Gesetzestext
(1) Das Betreuungsgericht führt über die gesamte Tätigkeit des Betreuers die Aufsicht. Es hat dabei auf die Einhaltung der Pflichten des Betreuten zu achten und insbesondere bei Anordnungen nach Absatz 3, der Erteilung von Genehmigungen und einstweiligen Maßnahmen nach § 1867 den in § 1821 Absatz 2 bis 4 festgelegten Maßstab zu beachten.
(2) Das Betreuungsgericht hat den Betreuten persönlich anzuhören, wenn Anhaltspunkte dafür bestehen, dass der Betreuer pflichtwidrig den Wünschen des Betreuten nicht oder nicht in geeigneter Weise oder seinen Pflichen gegenüber dem Betreuten in anderer Weise nicht nachkommt, es sei denn, die persönliche Anhörung ist nicht geeignet oder nicht erforderlich, um die Pflichtwidrigkeit aufzuklären.
(3) Das Betreuungsgericht hat gegen Pflichtwidrigkeiten des Betreuers durch geeignete Gebote und Verbote einzuschreiten. Zur Befolgung seiner Anordnungen kann es den Betreuer durch die Festsetzung von Zwangsgeld anhalten. Gegen die Betreuungsbehörde, einen Behördenbetreuer oder einen Betreuungsverein wird kein Zwangsgeld festgesetzt.

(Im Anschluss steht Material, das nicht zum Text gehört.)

Lemma loop_run_returned rem ent gs ns s atts r v :
  loop_run W ask fmt rem ent gs ns s atts r -> fst r = Ok v ->
  Forall (fun a => length (att_queries W ask fmt a) = 3) atts.
Proof.
  assert (Three : forall a o, att_outcome W ask fmt a = Ok o ->
                              length (att_queries W ask fmt a) = 3).
  { intros a o O. destruct (outcome_Ok_proposal W ask fmt a o O) as (g & c & vg & P).
    unfold att_queries. rewrite (proposal_queries W ask fmt a g c vg P).
    rewrite drop_app_length. reflexivity. }
  induction 1 as [s | k rest s v' a O | k rest s e a O | k rest s atts r a O R IH];
    cbn [fst]; intros H; try discriminate.
  - constructor; [apply (Three a _ O) | constructor].
  - constructor; [apply (Three a _ O) | apply IH, H].
Qed.

(** X15.  A call of [guess] adds to the log the queries of its attempts,
    one attempt after the other, and nothing else; when it returns, that
    is exactly three queries for each attempt it ran. *)
Theorem guess_log rem ent gs metrics (s : State W) :
  let r := guess W ask fmt rem ent gs metrics s in
  let atts := guess_attempts W ask fmt rem ent gs s in
  queries W (snd r)
  = (queries W s ++ List.concat (List.map (att_queries W ask fmt) atts))%list /\
  (forall v, fst r = Ok v ->
             length (queries W (snd r)) = length (queries W s) + 3 * length atts).
Proof.
  intros r atts. pose proof (guess_run W ask fmt rem ent gs metrics s) as R.
  fold r in R. fold atts in R. split; [apply (loop_run_log _ _ _ _ _ _ _ R) |].
  intros v Hv. rewrite (loop_run_log _ _ _ _ _ _ _ R), length_app. f_equal.
  pose proof (loop_run_returned _ _ _ _ _ _ _ v R Hv) as F.
  clear R Hv. induction F as [| a l Ha F IH]; [reflexivity |].
  cbn [List.map List.concat]. rewrite length_app, Ha, IH. simpl. lia.
Qed.

(** *** The shape of the store *)

Lemma store_append_keys g c grp :
  List.map fst (store_append g c grp) = List.map fst g.
Proof.
  induction g as [| [k v] g IH]; [reflexivity |].
  simpl. destruct (String.eqb k c); simpl; [reflexivity | rewrite IH; reflexivity].
Qed.

Lemma store_append_absent (g l : Store) c grp :
  store_contains g c = false ->
  store_append (g ++ l)%list c grp = (g ++ store_append l c grp)%list.
Proof.
  unfold store_contains. induction g as [| [k v] g IH]; [reflexivity |].
  simpl. intros H. apply orb_false_iff in H as [H1 H2].
  rewrite H1, (IH H2). reflexivity.
Qed.

Lemma store_contains_key g c :
  store_contains g c = false -> c ∉ List.map fst g.
Proof.
  unfold store_contains. induction g as [| [k v] g IH]; simpl; intros H.
  - apply not_elem_of_nil.
  - apply orb_false_iff in H as [H1 H2]. apply not_elem_of_cons. split.
    + intros ->. rewrite String.eqb_refl in H1. discriminate.
    + apply IH, H2.
Qed.

Lemma store_append_count g c grp :
  store_contains g c = true ->
  length (stored_groups (store_append g c grp)) = S (length (stored_groups g)).
Proof.
  unfold store_contains, stored_groups.
  induction g as [| [k v] g IH]; simpl; intros H; [discriminate |].
  destruct (String.eqb k c); simpl in *.
  - rewrite !length_app. simpl. lia.
  - rewrite !length_app, (IH H). lia.
Qed.

Lemma store_append_nonempty g c grp :
  Forall (fun entry : string * list (list string) => snd entry <> []) g ->
  Forall (fun entry : string * list (list string) => snd entry <> [])
         (store_append g c grp).
Proof.
  induction 1 as [| [k v] g Hv F IH]; simpl; [constructor |].
  destruct (String.eqb k c); constructor; try assumption.
  simpl. destruct v; discriminate.
Qed.

Lemma record_guess_shape g c grp :
  record_guess g c grp =
  if store_contains g c then store_append g c grp else (g ++ [(c, [grp])])%list.
Proof.
  unfold record_guess. destruct (store_contains g c) eqn:E; [reflexivity |].
  cbn [negb]. rewrite (store_append_absent g _ c grp E). simpl.
  rewrite String.eqb_refl. reflexivity.
Qed.

Lemma record_guess_kept g c grp :
  well_kept g ->
  well_kept (record_guess g c grp) /\
  length (stored_groups (record_guess g c grp)) = S (length (stored_groups g)).
Proof.
  intros (ND & NE). rewrite record_guess_shape.
  destruct (store_contains g c) eqn:E.
  - split; [split |].
    + rewrite store_append_keys. exact ND.
    + apply store_append_nonempty, NE.
    + apply store_append_count, E.
  - split; [split |].
    + rewrite List.map_app. apply NoDup_app. split; [exact ND |]. split.
      * intros x Hx Hc. simpl in Hc. apply list_elem_of_singleton in Hc. subst x.
        apply (store_contains_key _ _ E Hx).
      * apply NoDup_singleton.
    + apply Forall_app. split; [exact NE |]. constructor; [discriminate | constructor].
    + unfold stored_groups. rewrite List.map_app, List.concat_app, length_app.
      simpl. lia.
Qed.

Lemma chain_kept g atts g' :
  chain W ask fmt g atts g' -> well_kept g ->
  well_kept g' /\
  length (stored_groups g')
  = length (stored_groups g) + length (List.filter (has_verdict W ask fmt) atts).
Proof.
  induction 1 as [g | a atts g' C IH]; intros K; [split; [exact K | simpl; lia] |].
  pose proof (att_run_negotiation W ask fmt a) as H.
  cbn [List.filter]. unfold has_verdict at 1.
  destruct (att_negotiation W ask fmt a) as [n | e]; destruct H as [_ E].
  - destruct (record_guess_kept _ (guesser_category n) (guesser_group n) K) as (K' & L).
    rewrite <- E in K', L. destruct (IH K') as (K'' & L'').
    split; [exact K'' |]. rewrite L'', L. simpl. lia.
  - rewrite <- E in K. rewrite <- E. apply IH, K.
Qed.

Lemma stored_groups_has g grp :
  In grp (stored_groups g) <-> exists c, store_has g c grp.
Proof.
  unfold stored_groups, store_has. rewrite in_concat. split.
  - intros (l & I & J). apply in_map_iff in I as ([c wgs] & <- & I).
    exists c, wgs. split; assumption.
  - intros (c & wgs & I & J). exists wgs. split; [| exact J].
    apply in_map_iff. exists (c, wgs). split; [reflexivity | exact I].
Qed.

(** X16.  In a session that starts with an empty store, the store stays
    a dict whose keys are distinct categories, none with an empty list;
    it holds one word group for every attempt that got a verdict of the
    consensus agent, a pair proposed twice being kept twice; and every
    word group in it has exactly 4 words. *)
Theorem store_shape (s : State W) atts (s' : State W) :
  session W ask fmt s atts s' ->
  guesses W s = [] ->
  NoDup (List.map fst (guesses W s')) /\
  Forall (fun entry : string * list (list string) => snd entry <> []) (guesses W s') /\
  length (stored_groups (guesses W s'))
  = length (List.filter (has_verdict W ask fmt) atts) /\
  Forall (fun grp : list string => length grp = 4) (stored_groups (guesses W s')).
Proof.
  intros S E. apply session_chain in S. rewrite E in S.
  destruct (chain_kept _ _ _ S) as ((ND & NE) & L).
  { split; [apply NoDup_nil_2 | constructor]. }
  repeat split; try assumption.
  apply Forall_forall. intros grp I.
  apply list_elem_of_In, stored_groups_has in I as (c & H).
  destruct (chain_origin W ask fmt _ _ _ _ _ S H) as [H0 | (a & _ & J)].
  - destruct H0 as (wgs & [] & _).
  - apply (judged_group_shape _ _ _ J).
Qed.

(** *** Feedback *)

(** X17.  An attempt sends feedback exactly when the store is not empty:
    on an empty store, as after [reset], the feedback is the empty text
    whatever words of the board are already solved, and the guesser is
    asked the prompt without any note. *)
Theorem feedback_only_with_store (a : Attempt W) :
  (att_feedback W fmt a = "" <-> guesses W (att_start W a) = []) /\
  (forall (s : State W),
      att_start W a = snd (reset W s) ->
      att_feedback W fmt a = "" /\
      head (att_queries W ask fmt a)
      = Some (user_query GuesserAgent
                (guesser_prompt "" (join ", " (att_remaining W a))
                                (att_group_size W a)))).
Proof.
  assert (Iff : att_feedback W fmt a = "" <-> guesses W (att_start W a) = []).
  { unfold att_feedback. split.
    - intros H. destruct (guesses W (att_start W a)) as [| e g] eqn:G; [reflexivity |].
      rewrite build_feedback_nonempty in H by discriminate. discriminate.
    - intros ->. reflexivity. }
  split; [exact Iff |].
  intros s Hs.
  assert (F : att_feedback W fmt a = "").
  { apply Iff. rewrite Hs. reflexivity. }
  split; [exact F |].
  destruct (att_queries_cases W ask fmt a) as [Q | [(c' & Q) | (g' & c' & vg' & Q)]];
    rewrite Q; unfold three_queries, att_remaining_str; rewrite F; reflexivity.
Qed.

End MoreOfModel.

(** *** The further properties on canned agents *)

(** A call with [group_size] 5 still returns four words. *)
Lemma guess_returns_four_words_witness :
  fst (guess Script scripted plain_list_str demo_remaining demo_board 5 None
             (new_solver [fish_reply; fish_validation; agreed]))
  = Ok (fish_group, "Fish") /\
  length fish_group = 4.
Proof.
  assert (H : fst (guess Script scripted plain_list_str demo_remaining demo_board 5 None
                         (new_solver [fish_reply; fish_validation; agreed]))
              = Ok (fish_group, "Fish")) by (vm_compute; reflexivity).
  split; [exact H |].
  apply (guess_returns_four_words Script scripted plain_list_str _ _ _ _ _ _ _ H).
Defined.

(** Agents that hand back [None] to every query. *)
Lemma guess_raises_value_error_witness :
  (forall w a m e0, fst (constant_agents ReplyOther w a m) <> ReplyRaises e0) /\
  fst (guess unit (constant_agents ReplyOther) plain_list_str
             demo_remaining demo_board 4 None (mk_state unit [] tt []))
  = Raise (ValueError "GuesserAgent failed to generate a valid reply.").
Proof.
  assert (N : forall w a m e0, fst (constant_agents ReplyOther w a m) <> ReplyRaises e0)
    by (intros w a m e0; discriminate).
  assert (H : fst (guess unit (constant_agents ReplyOther) plain_list_str
                         demo_remaining demo_board 4 None (mk_state unit [] tt []))
              = Raise (ValueError "GuesserAgent failed to generate a valid reply."))
    by (vm_compute; reflexivity).
  split; [exact N |].
  destruct (guess_raises_value_error unit (constant_agents ReplyOther) plain_list_str
              _ _ _ _ _ _ N H) as (msg & E).
  exact H.
Defined.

(4) Durch Landesrecht kann bestimmt werden, dass Vorschriften, welche die Aufsicht des Betreuungsgerichts in vermögensrechtlicher Hinsicht sowie beim Abschluss von Ausbildungs-, Dienst- oder Arbeitsverträgen betreffen, gegenüber der Betreuungsbehörde außer Anwendung bleiben.
A. Normzweck.
Rn 1
Die Vorschrift regelt die Aufsichtspflicht des BtG. Der Grundsatz der Selbstständigkeit des Betreuers bei der Führung seiner ihm übertragenen Aufgaben erfährt in § 1862 im Interesse der staatlichen Kontrolle und Aufsicht verschiedene Einschränkungen (BTDrs 19/24445, 298f). In den Regelungsgehalt sind die Bestimmungen des § 1837 II u III aF in modifizierter Form aufgenommen worden, zur Berichtspflicht über die persönlichen Kontakte (§ 1837 II 2 aF) vgl jetzt § 1863 III Nr 1, zur Pflicht zum Abschluss einer Berufshaftpflichtversicherung für Berufsbetreuer (§ 1837 II 3 aF) § 23 I Nr 3 BtOG.
Rn 2
Nach I erstreckt sich die Aufsichtspflicht des BtG auf die gesamte Tätigkeit des Betreuers in den Bereichen der ihm übertragenen Aufgaben. Der Aufsicht unterworfen sind dabei ehrenamtliche und berufliche Betreuer. Unterschiede gibt es lediglich hinsichtlich des Maßes der Kontrolle. Das Gericht hat dabei zu überwachen, dass der Betreuer dem Gebot zu einer treuen und gewissenhaften Amtsführung nachkommt, dh die gesetzlichen Vorschriften über die Führung der Betreuung einhält, nicht gegen gerichtliche AnO verstößt, die persönlichen und wirtschaftlichen Interessen des Betreuten nicht vernachlässigt und den ihm zustehenden Ermessensspielraum nicht überschreitet. Maßstab ist dabei nach I 2 der Wunsch bzw der mutmaßliche Wille des Betreuten gem § 1821 II–IV, der auch bei der Erteilung von Genehmigungen gem §§ 1855 ff und einstweiligen Maßnahmen nach § 1867 zu beachten ist.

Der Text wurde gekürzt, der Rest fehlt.